▸ **WHAT IS NEEDED**
The following data has a line with "split; [apply Hok2|]." and a line with "- intros b Hb%W4. by apply T7'.". Write out exactly those lines and all the lines between them.

▸ **RECORDS TO PROCESS**
======

(** The file [q] after the bytes [bs] were written at [off], and its inode to
    its block. *)
Record vwritten (v : view) (q : inode) (off : Z) (bs : list Z) (v' : view) (q' : inode) : Prop := {
  vw_q : ∃ ad, q' = set_i_size (λ _, Z.max q.(i_size) (off + Z.of_nat (length bs))) (set_i_addrs (λ _, ad) q);
  vw_ok : file_ok v' k q';
  vw_fs : fs_ok v' k;
  vw_touch : touches k v v' (λ b, fblock v q b ∨ b = IBLOCK q.(i_inum) k);
  vw_fblock b : fblock v' q' b → fblock v q b ∨ data_block k b ∧ is_free_block v k b;
  vw_disk i : 0 ≤ i < k.(sb_ninodes) → dinode_at (v'.(vb) (IBLOCK i k)) (ioff i) =
    if decide (i = q.(i_inum)) then dinode_of q' else dinode_at (v.(vb) (IBLOCK i k)) (ioff i);
  vw_bytes i : (i < length bs)%nat → fbyte v' q' (off + Z.of_nat i) = bs !!! i;
  vw_rest o : 0 ≤ o < MAXFILE * BSIZE → ¬ in_range off (Z.of_nat (length bs)) o → fget v' q' o = fget v q o }.

Lemma vw_old v q off bs v' q' o : vwritten v q off bs v' q' → file_ok v k q → 0 ≤ o < q.(i_size) →
  ¬ in_range off (Z.of_nat (length bs)) o → fbyte v' q' o = fbyte v q o.
Proof.
  intros W Hok Ho Hr. pose proof (fo_size _ _ _ Hok) as Hs. destruct (vw_q _ _ _ _ _ _ W) as [ad Eq].
  assert (Hb : 0 ≤ o / BSIZE ∧ o / BSIZE * BSIZE ≤ o) by (unfold BSIZE; mlia).
  rewrite <- !fget_byte; [apply (vw_rest _ _ _ _ _ _ W); [lia|done]| |].
  - apply (fo_cover _ _ _ Hok); lia.
  - apply (fo_cover _ _ _ (vw_ok _ _ _ _ _ _ W)); [lia|]. rewrite Eq. cbn. lia.
Qed.

Lemma vw_fbytes v q off bs v' q' : vwritten v q off bs v' q' → fbytes v' q' off (length bs) = bs.
Proof.
  intros W. apply list_eq_same_length with (length bs); [done|apply length_fbytes|].
  intros j x y Hj. rewrite lookup_fbytes by done. intros [= <-] Hy.
  rewrite (vw_bytes _ _ _ _ _ _ W) by done. by apply list_lookup_total_correct.
Qed.

(** Two inodes share a block only at different offsets. *)
Lemma ioff_ne i j : sb_ok k → 0 ≤ i < 4294967296 → 0 ≤ j < 4294967296 → i ≠ j → IBLOCK i k = IBLOCK j k →
  (ioff i + 64 ≤ ioff j ∨ ioff j + 64 ≤ ioff i)%nat.
Proof.
  intros [_ _ Hs] Hi Hj Hne. unfold IBLOCK, ioff. change IPB with 16. rewrite !u32_small by mlia. mlia.
Qed.

(** The end of a write: the new size, and the inode written to its block. *)
Lemma write_inode v q off bs v1 q1 v' :
  sb_ok k → file_ok v k q → vgrown k v q v1 q1 → (∀ b, length (v1.(vb) b) = 1024%nat) →
  let cnt := Z.of_nat (length bs) in
  kept v q v1 q1 (λ o, ¬ in_range off cnt o) →
  (∀ i, (i < length bs)%nat → faddr v1 q1 ((off + Z.of_nat i) / BSIZE) ≠ 0 ∧ fbyte v1 q1 (off + Z.of_nat i) = bs !!! i) →
  0 ≤ off ≤ q.(i_size) → off + cnt ≤ MAXFILE * BSIZE →
  let q' := set_i_size (λ _, Z.max q.(i_size) (off + cnt)) q1 in
  (∀ b, v'.(vb) b = fupd v1.(vb) (IBLOCK q.(i_inum) k) (put_dinode (ioff q.(i_inum)) (dinode_of q') (v1.(vb) (IBLOCK q.(i_inum) k))) b) →
  dinode_ok (dinode_of q') ∧ vwritten v q off bs v' q' ∧ ∀ bn, faddr v' q' bn = faddr v1 q1 bn.
Proof.
  intros Hsb Hok [ [ad T4] T5 T6 T7 T7' T10] Hlen cnt K1 B1 Hoff Hmax q' Hv.
  pose proof (fo_size _ _ _ Hok) as Hfsz. pose proof (fo_inum _ _ _ Hok) as Hin. pose proof (sl_ninodes _ Hly) as Hni.
  change (MAXFILE * BSIZE) with 274432 in *.
  assert (Hsz : q1.(i_size) = q.(i_size)) by (by rewrite T4).
  assert (Hok2 : file_ok v1 k q').
  { unfold q'. rewrite <- Hsz. apply file_ok_size; [done|change (MAXFILE * BSIZE) with 274432; lia|]. rewrite Hsz. intros bn Hb Hr.
    destruct (B1 (Z.to_nat (bn * BSIZE - off))) as [Ha _]; [unfold cnt in *; lia|].
    replace ((off + Z.of_nat (Z.to_nat (bn * BSIZE - off))) / BSIZE) with bn in Ha; [done|]. unfold BSIZE in *. mlia. }
  split; [apply Hok2|]. destruct (inode_write v1 v' q' (i_inum q) _ Hok2 T6 Hin Hv) as (W1 & W2 & W3 & W4 & W5).
  split; [|exact (un_addr _ _ _ W5)]. split; try done.
  - exists ad. unfold q'. by rewrite T4.
  - eapply touches_trans; [eapply touches_mono, T7; by left|eapply touches_mono, W3; by right].
  - intros b Hb%W4. by apply T7'.
  - intros i Hi. rewrite Hv.
    assert (Hold : v1.(vb) (IBLOCK i k) = v.(vb) (IBLOCK i k)).
    { destruct (to_vb _ _ _ _ T7 (IBLOCK i k)) as [|[(y & Hy & E)|[ [Hd _]|Hb]]]; [done| | |].
      - by destruct (sl_disjoint _ Hly i y).
      - by destruct (db_inode _ _ Hd i).
      - destruct (fo_data _ _ _ Hok _ Hb) as [Hd _]. by destruct (db_inode _ _ Hd i). }
    pose proof (ioff_fits (i_inum q)) as Hio. case_decide as Ei; [subst i; rewrite fupd_eq; apply dinode_at_put; [apply Hok2|by rewrite Hlen]|].
    unfold fupd. case_decide as Eb; [|by rewrite Hold].
    rewrite <- Eb, dinode_at_put_ne; [by rewrite Hold|apply Hok2|by rewrite Hlen|]. apply ioff_ne; [done|lia|lia|congruence|congruence].
  - intros i Hi. destruct (B1 i Hi) as [Ha <-]. change (fbyte v1 q1) with (fbyte v1 q'). change (faddr v1 q1) with (faddr v1 q') in Ha.
    rewrite <- !(fget_byte _ q') by (by rewrite ?(un_addr _ _ _ W5)). apply (un_get _ _ _ W5). change (MAXFILE * BSIZE) with 274432. unfold cnt in *. lia.
  - intros o Ho Hr. destruct (K1 o Ho) as [_ <-]; [|done]. by apply (un_get _ _ _ W5).
Qed.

======

▸ **RESPONSE AREA**
  split; [apply Hok2|]. destruct (inode_write v1 v' q' (i_inum q) _ Hok2 T6 Hin Hv) as (W1 & W2 & W3 & W4 & W5).
  split; [|exact (un_addr _ _ _ W5)]. split; try done.
  - exists ad. unfold q'. by rewrite T4.
  - eapply touches_trans; [eapply touches_mono, T7; by left|eapply touches_mono, W3; by right].
  - intros b Hb%W4. by apply T7'.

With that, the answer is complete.